In the winter of 1928, Stefansson and Karsten Anderson, a thirty-eight-year-old Danish explorer, became the subjects in a yearlong experiment that was intended to settle the meat-diet controversy. The experiment was planned and supervised by a committee of a dozen respected nutritionists, anthropologists, and physicians.*95 Eugene Du Bois and ten of his colleagues from Cornell and the Russell Sage Institute of Pathology would oversee the day-to-day details of the experiment. For three weeks, Stefansson and Anderson were fed a typical mixed diet of fruits, cereals, vegetables, and meat while being subjected to a battery of tests and examinations. Then they began living exclusively on meat, at which point they moved into Bellevue Hospital in New York and were put under twenty-four-hour observation.
Taubes, Gary (2007-09-25). Good Calories, Bad Calories (Kindle Locations 6582-6587). Random House, Inc.. Kindle Edition.

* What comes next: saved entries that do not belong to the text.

(** ** Sequential meaning *)

Inductive SOp : Type :=
| SUpload (envs : nat → Env) (r : Region) (l : list Z)
| SReplay (envs : nat → Env) (device : Overlaps) (key : Z)
| SDirect (envs : nat → Env) (key : Z)
| SSynchronize (env : Env)
| SReserve (env : Env) (n : Z)
| SRead (env : ReadEnv) (l : list (Region * Z)).
Definition run_sop (o : SOp) : S_ unit :=
  match o with
  | SUpload envs r l => upload envs r l
  | SReplay envs device key => replay envs device key
  | SDirect envs key => direct envs key
  | SSynchronize env => synchronize env
  | SReserve env n => reserve_readback env n
  | SRead env l => let^ _ := read_many env l in St.ret tt
  end.
Definition sop_ok (s : Session) (o : SOp) : Prop :=
  match o with
  | SUpload _ r _ => region_ok r
  | SReplay _ device _ => device_ok (effect (config (world s))) device
  | SRead _ l => Forall output_ok l
  | _ => True
  end.
(** Every command a session has recorded keeps its contract. *)
Definition contracted (s : Session) : Prop :=
  Forall (λ x, Forall (contract_kept (effect (config (world s))) s) x.2) (recorded_graphs s).
(** A graph key means its recorded commands, one after the other. *)
Definition key_meaning (f : Effect) (s : Session) (m : Memory) (key : Z) : Memory :=
  match commands_of s key with
  | Some l => match works s l with Ok ws => foldl (apply f) m ws | Err _ => m end
  | None => m
  end.
Definition sop_meaning (f : Effect) (s : Session) (m : Memory) (o : SOp) : Memory :=
  match o with
  | SUpload _ r l => write_bytes m (region_native s r) (r_offset r) l
  | SReplay _ _ key | SDirect _ key => key_meaning f s m key
  | _ => m
  end.
(** Calls that return [Ok], with moves of the device between them. *)
Inductive session_runs : Session → list SOp → Session → Prop :=
| sr_nil s : session_runs s [] s
| sr_op s o l s1 s2 : sop_ok s o → run_sop o s = (s1, Ok tt) → session_runs s1 l s2 → session_runs s (o :: l) s2
| sr_device s l e w s2 : device_step e (world s) = Some w → session_runs (set_world w s) l s2 → session_runs s l s2
| sr_reap s l i s2 : session_runs (set_world (reap i (world s)) s) l s2 → session_runs s l s2.

Lemma contracted_key s key : contracted s → contracts (effect (config (world s))) s key.
Proof.
  intros H l. unfold commands_of. destruct (list_find _ _) as [[i x]|] eqn:E; [|done]. intros [= <-].
  apply list_find_Some in E as (Hl & _). exact (Forall_lookup_1 _ _ _ _ H Hl).
Qed.
Lemma run_sop_wp o s :
  good s → contracted s → sop_ok s o →
  St.wp (run_sop o) (λ _ s', ok s ∧ steady s s' ∧
    regions_agree s (settled (world s')) (sop_meaning (effect (config (world s))) s (settled (world s)) o)) good s.
Proof.
  intros Hg Hk Ho. assert (∀ key s' l ws, commands_of s key = Some l → works s l = Ok ws → executed s ws s' →
    steady s s' ∧ regions_agree s (settled (world s')) (key_meaning (effect (config (world s))) s (settled (world s)) key)) as Hkey.
  { intros key s' l ws H1 H2 [T E]. split; [done|]. unfold key_meaning. rewrite H1, H2. intros n a _. apply E. }
  destruct o as [envs r l|envs device key|envs key|env|env n|env l]; cbn [run_sop sop_meaning sop_ok] in Ho |- *.
  - by apply upload_session_wp.
  - eapply St.mono_wp; [by apply replay_wp| |done]. cbn beta. intros _ s' (Hs & _ & l & ws & H1 & H2 & H3). split; [done|].
    eapply Hkey; [done..|]. by apply H3, contracted_key.
  - eapply St.mono_wp; [by apply direct_wp| |done]. cbn beta. intros _ s' (Hs & l & ws & H1 & H2 & H3). split; [done|]. by eapply Hkey.
  - eapply St.mono_wp; [by apply synchronize_session_wp| |done]. cbn beta. intros _ s' (Hs & T & -> & _). done.
  - eapply St.mono_wp; [by apply reserve_readback_wp| |done]. cbn beta. by intros _ s' (Hs & T & A & _).
  - apply St.bind_wp. eapply St.mono_wp; [by apply read_many_wp| |done]. cbn beta. by intros _ s' (Hs & T & A & _).
Qed.

Lemma region_native_in s r a : allocations s !! r_allocation r = Some a → native (a_buffer a) ∈ natives_of s.
Proof. intros H. do 2 apply list_elem_of_fmap_2. by eapply list_elem_of_lookup_2. Qed.
Lemma views_natives s l vs n : views s l = Ok vs → n ∈ (range_of <$> vs).*1.*1 → n ∈ natives_of s.
Proof.
  revert vs. induction l as [|b l IH]; intros vs; cbn [views]; [by intros [= <-] ?%elem_of_nil|].
  destruct (view s (b_region b)) as [v|] eqn:E; [|done]. cbn [result_bind]. destruct (views s l) as [vs'|]; [|done]. cbn [result_bind].
  intros [= <-]. cbn. intros [->|Hn]%elem_of_cons; [|by apply (IH vs')]. apply view_Ok in E as (a & Ha & ->). by eapply region_native_in.
Qed.
Lemma works_natives s l ws n : works s l = Ok ws → n ∈ ws ≫= touches → n ∈ natives_of s.
Proof.
  revert ws. induction l as [|c l IH]; intros ws; cbn [works]; [by intros [= <-] ?%elem_of_nil|].
  destruct (work_of s c) as [x|] eqn:E; [|done]. cbn [result_bind]. destruct (works s l) as [xs|]; [|done]. cbn [result_bind].
  intros [= <-]. cbn [mbind list_bind]. intros [Hn|Hn]%elem_of_app; [|by apply (IH xs)]. destruct c as [r v|k c g b]; cbn [work_of] in E.
  - destruct (view s r) as [vw|] eqn:Ev; [|done]. injection E as <-. apply view_Ok in Ev as (a & Ha & ->). cbn in Hn.
    apply list_elem_of_singleton in Hn as ->. by eapply region_native_in.
  - destruct (kernel s k); [|done]. cbn [result_bind] in E. destruct (views s b) as [vs|] eqn:Ev; [|done]. injection E as <-.
    by eapply views_natives.
Qed.
Lemma sop_meaning_agree f s m m' o : regions_agree s m m' → regions_agree s (sop_meaning f s m o) (sop_meaning f s m' o).
Proof.
  intros Hm. assert (∀ key, regions_agree s (key_meaning f s m key) (key_meaning f s m' key)) as Hk.
  { intros key. unfold key_meaning. destruct (commands_of s key) as [l|]; [|done]. destruct (works s l) as [ws|] eqn:E; [|done].
    apply works_agree; [|done]. intros n. by apply works_natives with (l := l). }
  destruct o; cbn [sop_meaning]; try done. by apply write_bytes_agree.
Qed.
(** The meaning of a call depends only on what a steady session keeps. *)
Lemma steady_meaning f s s' m o : steady s s' → sop_meaning f s' m o = sop_meaning f s m o.
Proof.
  intros T. assert (∀ key, key_meaning f s' m key = key_meaning f s m key) as Hk.
  { intros key. unfold key_meaning, commands_of. rewrite (st_recorded _ _ T). case_match; [|done].
    match goal with |- context [works s ?l] => destruct (works s l) as [ws|] eqn:E; [by rewrite (extends_works _ _ _ _ (steady_extends _ _ T) E)|] end.
    case_match; [|done]. exfalso. match goal with H : works s' _ = Ok _ |- _ => eapply (extends_works s' s) in H; [congruence|] end.
    destruct T. by apply extends_refl. }
  destruct o; cbn [sop_meaning]; try done. unfold region_native. by rewrite (st_allocations _ _ T).
Qed.
Lemma steady_agree s s' m m' : steady s s' → regions_agree s' m m' ↔ regions_agree s m m'.
Proof. intros T. unfold regions_agree, natives_of. by rewrite (st_allocations _ _ T). Qed.

Lemma foldl_steady f s s' m ops : steady s s' → foldl (sop_meaning f s') m ops = foldl (sop_meaning f s) m ops.
Proof.
  intros T. revert m. induction ops as [|o ops IH]; intros m; [done|]. cbn [foldl]. by rewrite (steady_meaning f s s' m o T).
Qed.
Lemma steady_contracted s s' : steady s s' → contracted s → contracted s'.
Proof.
  intros T Hc. unfold contracted. rewrite (st_recorded _ _ T), (st_effect _ _ T). eapply Forall_impl; [exact Hc|]. cbn. intros x Hx.
  eapply Forall_impl; [exact Hx|]. assert (extends s' s) as Hx' by (destruct T; by apply extends_refl).
  intros [r v|k c g b] Hk; [done|]. intros y n a Hy Hn. apply Hk; [by eapply extends_work|]. intros Hw. apply Hn.
  by eapply (extends_writes s' s).
Qed.
Lemma session_runs_meaning s ops s' m :
  session_runs s ops s' → ok s → contracted s → regions_agree s (settled (world s)) m →
  steady s s' ∧ regions_agree s (settled (world s')) (foldl (sop_meaning (effect (config (world s))) s) m ops).
Proof.
  intros H. revert m. induction H as [s|s o l s1 s2 Ho Hr _ IH|s l e w s2 Hd _ IH|s l i s2 _ IH]; intros m Hs Hk Hm; cbn [foldl].
  - split; [by constructor|done].
  - pose proof (St.run_wp _ _ _ _ _ _ (run_sop_wp o s ltac:(by right) Hk Ho) Hr) as (_ & T & A).
    destruct (IH (sop_meaning (effect (config (world s))) s m o) (st_ok _ _ T) (steady_contracted _ _ T Hk)) as [T2 A2].
    { apply (steady_agree s s1 _ _ T). intros n a Hn. rewrite (A n a Hn). by apply sop_meaning_agree. }
    split; [by etrans|]. apply (steady_agree s s1 _ _ T) in A2. rewrite (st_effect _ _ T) in A2.
    by rewrite (foldl_steady _ _ _ _ _ T) in A2.
  - destruct (quiet_steady s w Hs) as [T E]; [left; eauto|]. destruct (IH m (st_ok _ _ T) (steady_contracted _ _ T Hk)) as [T2 A2]; [cbn; by rewrite E|].
    split; [by etrans|]. rewrite (st_effect _ _ T) in A2. by rewrite (foldl_steady _ _ _ _ _ T) in A2.
  - destruct (quiet_steady s (reap i (world s)) Hs) as [T E]; [right; eauto|]. destruct (IH m (st_ok _ _ T) (steady_contracted _ _ T Hk)) as [T2 A2]; [exact Hm|].
    split; [by etrans|]. rewrite (st_effect _ _ T) in A2. by rewrite (foldl_steady _ _ _ _ _ T) in A2.
Qed.

Lemma read_many_allocated env l s s' outs :
  read_many env l s = (s', Ok outs) → Forall (λ x : Region * Z, is_Some (allocations s !! r_allocation x.1)) l.
Proof.
  unfold read_many, St.bind at 1, usable. destruct (failed s); [done|]. unfold St.bind at 1.
  destruct (check_outputs s l 0 true) as [[total shared]|] eqn:E; [|done]. intros _. apply check_outputs_Ok in E as [_ Hok].
  eapply Forall_impl; [exact Hok|]. cbn. intros x (a & (Ha & _)%validate_region_Ok & _). by exists a.
Qed.
Lemma reachable_ok s : session_reachable s → failed s = false → ok s.
Proof. intros [Hf|Hs]%reachable_good; [congruence|done]. Qed.

(** C13. A model session whose dispatches keep the safety contract of [record] behaves
    like a plain memory: whatever its stream queues, caches and stages, whatever
    the device overlaps between the barriers inferred from the declared accesses,
    and whatever calls came before, reading regions after a run of uploads,
    replays, direct executions, waits and other reads returns the bytes those
    calls leave when each is executed at once, a replayed graph as its recorded
    commands in order. *)
Theorem model_sessions_are_sequential s ops s' env l s'' outs :
  session_reachable s → failed s = false → contracted s → session_runs s ops s' → Forall output_ok l →
  read_many env l s' = (s'', Ok outs) →
  outs = read_region s (foldl (sop_meaning (effect (config (world s))) s) (settled (world s)) ops) <$> l.
Proof.
  intros Hr Hf Hk Hruns Hl Hread. pose proof (reachable_ok s Hr Hf) as Hs.
  destruct (session_runs_meaning s ops s' (settled (world s)) Hruns Hs Hk) as [T A]; [done|].
  pose proof (St.run_wp _ _ _ _ _ _ (read_many_wp env l s' ltac:(right; apply T) Hl) Hread) as (_ & _ & _ & ->).
  pose proof (read_many_allocated _ _ _ _ _ Hread) as Ha. apply list_fmap_ext. intros i x Hx.
  apply read_region_agree; [done|apply T|]. rewrite <-(st_allocations _ _ T). exact (Forall_lookup_1 _ _ _ _ Ha Hx).
Qed.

The only dramatic part of the study was the surprisingly undramatic nature of the findings,” wrote Du Bois, when he later summarized the results. “Both men were in good physical condition at the end of the observation,” he reported in 1930, in one of the nine articles he and his colleagues published on the study. “There was no subjective or objective evidence of any loss of physical or mental vigor.” Stefansson lost six pounds over the course of the year, and Anderson three, even though “the men led somewhat sedentary lives.” Anderson’s blood pressure dropped from 140/80 to 120/80; Stefansson’s remained low (105/70) throughout. The researchers detected no evidence of kidney damage or diminished function, and “vitamin deficiencies did not appear.” Nor did mineral deficiencies, although the diet contained only a quarter of the calcium usually found in mixed diets, and the acidic nature of a meat-rich diet was supposed to increase calcium excretion and so deplete the body of calcium. Among the minor health issues reported by Du Bois and his colleagues was the observation that Stefansson began the experiment with mild gingivitis (inflammation of the gums), but this “cleared up entirely, after the meat diet was taken.”

Taubes, Gary (2007-09-25). Good Calories, Bad Calories (Kindle Locations 6597-6599). Random House, Inc.. Kindle Edition.